MATERIAL SUPPLIED:
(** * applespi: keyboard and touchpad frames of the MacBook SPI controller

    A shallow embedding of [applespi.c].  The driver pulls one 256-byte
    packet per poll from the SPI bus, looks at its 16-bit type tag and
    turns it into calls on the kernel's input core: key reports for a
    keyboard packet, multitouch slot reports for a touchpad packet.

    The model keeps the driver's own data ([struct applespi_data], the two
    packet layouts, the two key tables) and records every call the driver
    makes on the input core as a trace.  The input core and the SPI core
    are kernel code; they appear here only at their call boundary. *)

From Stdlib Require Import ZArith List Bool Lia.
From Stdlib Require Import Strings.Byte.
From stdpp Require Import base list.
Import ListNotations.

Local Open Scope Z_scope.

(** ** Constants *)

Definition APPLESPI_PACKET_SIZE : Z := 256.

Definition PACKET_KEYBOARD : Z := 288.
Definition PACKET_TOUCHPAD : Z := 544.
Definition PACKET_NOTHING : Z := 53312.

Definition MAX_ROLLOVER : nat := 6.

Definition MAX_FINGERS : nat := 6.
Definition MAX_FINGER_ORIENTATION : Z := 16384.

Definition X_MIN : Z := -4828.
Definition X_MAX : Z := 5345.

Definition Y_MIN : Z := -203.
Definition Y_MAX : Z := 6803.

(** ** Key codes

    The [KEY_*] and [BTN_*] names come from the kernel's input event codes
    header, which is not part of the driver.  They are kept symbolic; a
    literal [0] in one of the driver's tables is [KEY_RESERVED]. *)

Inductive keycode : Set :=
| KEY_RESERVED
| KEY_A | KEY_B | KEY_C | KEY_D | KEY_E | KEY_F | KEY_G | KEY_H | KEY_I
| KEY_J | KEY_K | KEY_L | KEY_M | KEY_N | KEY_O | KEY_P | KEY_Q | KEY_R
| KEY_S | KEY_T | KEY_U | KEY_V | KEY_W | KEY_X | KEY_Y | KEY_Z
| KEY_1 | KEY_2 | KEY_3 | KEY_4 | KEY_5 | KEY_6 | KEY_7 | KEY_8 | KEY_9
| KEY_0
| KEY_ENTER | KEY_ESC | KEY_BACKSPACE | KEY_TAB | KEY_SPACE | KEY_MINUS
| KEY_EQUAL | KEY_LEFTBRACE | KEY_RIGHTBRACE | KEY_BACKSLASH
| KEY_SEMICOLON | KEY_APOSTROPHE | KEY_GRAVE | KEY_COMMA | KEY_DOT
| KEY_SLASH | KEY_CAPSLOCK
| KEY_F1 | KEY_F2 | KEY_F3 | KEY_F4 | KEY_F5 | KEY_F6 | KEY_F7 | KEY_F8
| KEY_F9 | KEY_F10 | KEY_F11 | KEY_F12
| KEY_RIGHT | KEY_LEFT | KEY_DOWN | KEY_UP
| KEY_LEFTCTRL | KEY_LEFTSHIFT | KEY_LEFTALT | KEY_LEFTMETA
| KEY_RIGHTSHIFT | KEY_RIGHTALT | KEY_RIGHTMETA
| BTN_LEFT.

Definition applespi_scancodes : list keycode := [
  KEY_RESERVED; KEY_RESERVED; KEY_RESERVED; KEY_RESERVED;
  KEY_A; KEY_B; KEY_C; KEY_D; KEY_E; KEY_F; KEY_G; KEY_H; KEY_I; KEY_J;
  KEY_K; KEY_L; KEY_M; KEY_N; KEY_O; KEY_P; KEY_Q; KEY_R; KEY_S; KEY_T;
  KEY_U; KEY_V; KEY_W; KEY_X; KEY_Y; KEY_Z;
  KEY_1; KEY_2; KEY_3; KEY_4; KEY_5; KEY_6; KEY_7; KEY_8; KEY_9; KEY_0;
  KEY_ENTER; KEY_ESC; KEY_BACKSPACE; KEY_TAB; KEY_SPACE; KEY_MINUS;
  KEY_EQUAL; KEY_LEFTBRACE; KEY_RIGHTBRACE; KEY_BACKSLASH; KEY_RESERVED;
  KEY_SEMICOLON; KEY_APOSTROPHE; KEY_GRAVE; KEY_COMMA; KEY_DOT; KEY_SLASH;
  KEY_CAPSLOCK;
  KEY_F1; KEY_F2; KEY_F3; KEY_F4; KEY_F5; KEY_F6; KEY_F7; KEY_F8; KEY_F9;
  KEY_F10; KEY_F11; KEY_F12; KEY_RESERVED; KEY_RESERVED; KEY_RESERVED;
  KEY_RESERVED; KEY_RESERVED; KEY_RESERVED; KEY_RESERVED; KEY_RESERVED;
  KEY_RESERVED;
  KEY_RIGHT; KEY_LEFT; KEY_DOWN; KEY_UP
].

WORK INSTRUCTION: Restate each entry above word for word.

ANSWER TO THIS TASK:
(** * applespi: keyboard and touchpad frames of the MacBook SPI controller

    A shallow embedding of [applespi.c].  The driver pulls one 256-byte
    packet per poll from the SPI bus, looks at its 16-bit type tag and
    turns it into calls on the kernel's input core: key reports for a
    keyboard packet, multitouch slot reports for a touchpad packet.

    The model keeps the driver's own data ([struct applespi_data], the two
    packet layouts, the two key tables) and records every call the driver
    makes on the input core as a trace.  The input core and the SPI core
    are kernel code; they appear here only at their call boundary. *)

From Stdlib Require Import ZArith List Bool Lia.
From Stdlib Require Import Strings.Byte.
From stdpp Require Import base list.
Import ListNotations.

Local Open Scope Z_scope.

(** ** Constants *)

Definition APPLESPI_PACKET_SIZE : Z := 256.

Definition PACKET_KEYBOARD : Z := 288.
Definition PACKET_TOUCHPAD : Z := 544.
Definition PACKET_NOTHING : Z := 53312.

Definition MAX_ROLLOVER : nat := 6.

Definition MAX_FINGERS : nat := 6.
Definition MAX_FINGER_ORIENTATION : Z := 16384.

Definition X_MIN : Z := -4828.
Definition X_MAX : Z := 5345.

Definition Y_MIN : Z := -203.
Definition Y_MAX : Z := 6803.

(** ** Key codes

    The [KEY_*] and [BTN_*] names come from the kernel's input event codes
    header, which is not part of the driver.  They are kept symbolic; a
    literal [0] in one of the driver's tables is [KEY_RESERVED]. *)

Inductive keycode : Set :=
| KEY_RESERVED
| KEY_A | KEY_B | KEY_C | KEY_D | KEY_E | KEY_F | KEY_G | KEY_H | KEY_I
| KEY_J | KEY_K | KEY_L | KEY_M | KEY_N | KEY_O | KEY_P | KEY_Q | KEY_R
| KEY_S | KEY_T | KEY_U | KEY_V | KEY_W | KEY_X | KEY_Y | KEY_Z
| KEY_1 | KEY_2 | KEY_3 | KEY_4 | KEY_5 | KEY_6 | KEY_7 | KEY_8 | KEY_9
| KEY_0
| KEY_ENTER | KEY_ESC | KEY_BACKSPACE | KEY_TAB | KEY_SPACE | KEY_MINUS
| KEY_EQUAL | KEY_LEFTBRACE | KEY_RIGHTBRACE | KEY_BACKSLASH
| KEY_SEMICOLON | KEY_APOSTROPHE | KEY_GRAVE | KEY_COMMA | KEY_DOT
| KEY_SLASH | KEY_CAPSLOCK
| KEY_F1 | KEY_F2 | KEY_F3 | KEY_F4 | KEY_F5 | KEY_F6 | KEY_F7 | KEY_F8
| KEY_F9 | KEY_F10 | KEY_F11 | KEY_F12
| KEY_RIGHT | KEY_LEFT | KEY_DOWN | KEY_UP
| KEY_LEFTCTRL | KEY_LEFTSHIFT | KEY_LEFTALT | KEY_LEFTMETA
| KEY_RIGHTSHIFT | KEY_RIGHTALT | KEY_RIGHTMETA
| BTN_LEFT.

Definition applespi_scancodes : list keycode := [
  KEY_RESERVED; KEY_RESERVED; KEY_RESERVED; KEY_RESERVED;
  KEY_A; KEY_B; KEY_C; KEY_D; KEY_E; KEY_F; KEY_G; KEY_H; KEY_I; KEY_J;
  KEY_K; KEY_L; KEY_M; KEY_N; KEY_O; KEY_P; KEY_Q; KEY_R; KEY_S; KEY_T;
  KEY_U; KEY_V; KEY_W; KEY_X; KEY_Y; KEY_Z;
  KEY_1; KEY_2; KEY_3; KEY_4; KEY_5; KEY_6; KEY_7; KEY_8; KEY_9; KEY_0;
  KEY_ENTER; KEY_ESC; KEY_BACKSPACE; KEY_TAB; KEY_SPACE; KEY_MINUS;
  KEY_EQUAL; KEY_LEFTBRACE; KEY_RIGHTBRACE; KEY_BACKSLASH; KEY_RESERVED;
  KEY_SEMICOLON; KEY_APOSTROPHE; KEY_GRAVE; KEY_COMMA; KEY_DOT; KEY_SLASH;
  KEY_CAPSLOCK;
  KEY_F1; KEY_F2; KEY_F3; KEY_F4; KEY_F5; KEY_F6; KEY_F7; KEY_F8; KEY_F9;
  KEY_F10; KEY_F11; KEY_F12; KEY_RESERVED; KEY_RESERVED; KEY_RESERVED;
  KEY_RESERVED; KEY_RESERVED; KEY_RESERVED; KEY_RESERVED; KEY_RESERVED;
  KEY_RESERVED;
  KEY_RIGHT; KEY_LEFT; KEY_DOWN; KEY_UP
].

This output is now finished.